◆ Available data
(** [String(n)] for an integer. *)
Definition String_of (n : Z) : string := NilZero.string_of_int (Z.to_int n).

(** [s.padStart(2, '0')] *)
Definition padStart2 (s : string) : string :=
  match s with
  | EmptyString => "00"
  | String c EmptyString => "0" +:+ s
  | _ => s
  end.

(** [Math.ceil(a / b)] for integers [a] and [b]. *)
Definition Math_ceil_div (a b : Z) : Z := (- ((- a) / b))%Z.

(** [Math.floor(a / b)] for integers [a] and [b]. *)
Definition Math_floor_div (a b : Z) : Z := (a / b)%Z.

(** ** The display timer *)

(** The callback [update] of [startTimer]; [%] is the remainder that takes
    the sign of the dividend. *)
Definition update (startTime now : Z) : M unit :=
  let diff := (now - startTime)%Z in
  let h := padStart2 (String_of (Math_floor_div diff 3600000)) in
  let m := padStart2 (String_of (Math_floor_div (Z.rem diff 3600000) 60000)) in
  let s := padStart2 (String_of (Math_floor_div (Z.rem diff 60000) 1000)) in
  modify (λ w, with_tick (with_timerDisplay (h +:+ ":" +:+ m +:+ ":" +:+ s) w)).

(** A handle is truthy when it is not [null] and not [0]. *)
Definition truthy_handle (o : option nat) : bool :=
  match o with Some (S _) => true | _ => false end.

Definition clearInterval (o : option nat) : M unit :=
  modify (λ w,
    match o with
    | Some h => with_timer (timerInterval w) (delete h (intervals w)) (nextHandle w) w
    | None => w
    end).

(** [setInterval(update, 1000)]: the host registers the callback under a
    fresh handle and returns the handle. *)
Definition setInterval (startTime : Z) : M nat := λ w,
  let h := nextHandle w in
  (Done h, with_timer (timerInterval w) (<[h := startTime]> (intervals w)) (S h) w).

Definition set_timerInterval (o : option nat) : M unit :=
  modify (λ w, with_timer o (intervals w) (nextHandle w) w).

Definition startTimer (now startTime : Z) : M unit :=
  ti ← gets timerInterval;
  (if truthy_handle ti then clearInterval ti else mret tt) ;;
  update startTime now ;;
  h ← setInterval startTime;
  set_timerInterval (Some h).

Definition stopTimer : M unit :=
  ti ← gets timerInterval;
  (if truthy_handle ti then clearInterval ti else mret tt) ;;
  set_timerInterval None.

(** One period of the host's timers going by at instant [now]: every live
    repeating timer runs its callback once. *)
Definition tick (now : Z) (w : World) : World :=
  map_fold (λ _ startTime acc, exec (update startTime now) acc) w (intervals w).

(** ** Strings

    Strings are sequences of ASCII characters; white space is the ASCII
    white space that [trim] and [\s] accept. *)

Definition is_space (c : ascii) : bool :=
  let n := nat_of_ascii c in
  (n =? 32)%nat || ((9 <=? n)%nat && (n <=? 13)%nat).

Definition is_digit (c : ascii) : bool :=
  let n := nat_of_ascii c in (48 <=? n)%nat && (n <=? 57)%nat.

Definition digit_val (c : ascii) : Z := Z.of_nat (nat_of_ascii c - 48).

Fixpoint drop_spaces (l : list ascii) : list ascii :=
  match l with
  | c :: r => if is_space c then drop_spaces r else l
  | [] => []
  end.

(** [s.trim()] *)
Definition trim (s : string) : string :=
  string_of_list_ascii
    (rev (drop_spaces (rev (drop_spaces (list_ascii_of_string s))))).

(** [s.split(sep)] for a separator of one character: the pieces between
    the occurrences of [sep], never an empty list. *)
Fixpoint split_go (sep : ascii) (cur : list ascii) (l : list ascii) : list string :=
  match l with
  | [] => [string_of_list_ascii (rev cur)]
  | c :: r =>
      if Ascii.eqb c sep
      then string_of_list_ascii (rev cur) :: split_go sep [] r
      else split_go sep (c :: cur) r
  end.

Definition split (sep : ascii) (s : string) : list string :=
  split_go sep [] (list_ascii_of_string s).

Fixpoint is_prefix (p l : list ascii) : bool :=
  match p, l with
  | [], _ => true
  | a :: p', b :: l' => Ascii.eqb a b && is_prefix p' l'
  | _ :: _, [] => false
  end.

Fixpoint includes_go (p l : list ascii) : bool :=
  is_prefix p l || match l with [] => false | _ :: r => includes_go p r end.

(** [s.includes(p)] *)
Definition includes (s p : string) : bool :=
  includes_go (list_ascii_of_string p) (list_ascii_of_string s).

Definition lower (c : ascii) : ascii :=
  let n := nat_of_ascii c in
  if (65 <=? n)%nat && (n <=? 90)%nat then ascii_of_nat (n + 32) else c.

Fixpoint toLowerCase (s : string) : string :=
  match s with
  | EmptyString => EmptyString
  | String c r => String (lower c) (toLowerCase r)
  end.

(** ** What the host provides

    The calendar and the conversions of the JavaScript engine. *)
Class Host := {
  (* new Date(ms).toDateString() *)
  Date_toDateString : Z → string;
  (* d = new Date(ms); d.setHours(h, m, s, 0); d.getTime() *)
  Date_setHours : Z → Z → Z → Z → Z;
  (* new Date(text).getTime(); None is NaN *)
  Date_parse : string → option Z;
  (* the integer an argument of setHours is converted to; None is NaN *)
  ToInteger : string → option Z;
  (* parseInt(text, 10); None is NaN *)
  parseInt10 : string → option Z
}.

(** ** Answers of the server *)

Record HttpResponse (R : Type) := mkResponse {
  status : Z;
  statusText : string;
  body : option R          (* None: the body is not JSON *)
}.
Arguments mkResponse {R} _ _ _.
Arguments status {R} _.
Arguments statusText {R} _.
Arguments body {R} _.

Inductive Fetched (R : Type) :=
| NetworkError (msg : string)      (* fetch rejects *)
| Answer (r : HttpResponse R).
Arguments NetworkError {R} msg.
Arguments Answer {R} r.

(** [response.ok] *)
Definition ok {R} (r : HttpResponse R) : bool :=
  (200 <=? status r)%Z && (status r <=? 299)%Z.

(** POST /login *)
Record LoginResult := mkLoginResult {
  lr_token : option string;           (* result.token *)
  lr_data_token : option string;      (* result.data?.token *)
  lr_user_name : option string;       (* result.user?.name *)
  lr_data_user_name : option string;  (* result.data?.user?.name *)
  lr_message : option string          (* result.message *)
}.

◆ Brief
In the listing above, transcribe exactly everything from the line containing "the occurrences of" down to the line containing "(** [s.includes(p)] *)", including both and nothing more.

◆ Exercise output
    the occurrences of [sep], never an empty list. *)
Fixpoint split_go (sep : ascii) (cur : list ascii) (l : list ascii) : list string :=
  match l with
  | [] => [string_of_list_ascii (rev cur)]
  | c :: r =>
      if Ascii.eqb c sep
      then string_of_list_ascii (rev cur) :: split_go sep [] r
      else split_go sep (c :: cur) r
  end.

Definition split (sep : ascii) (s : string) : list string :=
  split_go sep [] (list_ascii_of_string s).

Fixpoint is_prefix (p l : list ascii) : bool :=
  match p, l with
  | [], _ => true
  | a :: p', b :: l' => Ascii.eqb a b && is_prefix p' l'
  | _ :: _, [] => false
  end.

Fixpoint includes_go (p l : list ascii) : bool :=
  is_prefix p l || match l with [] => false | _ :: r => includes_go p r end.

(** [s.includes(p)] *)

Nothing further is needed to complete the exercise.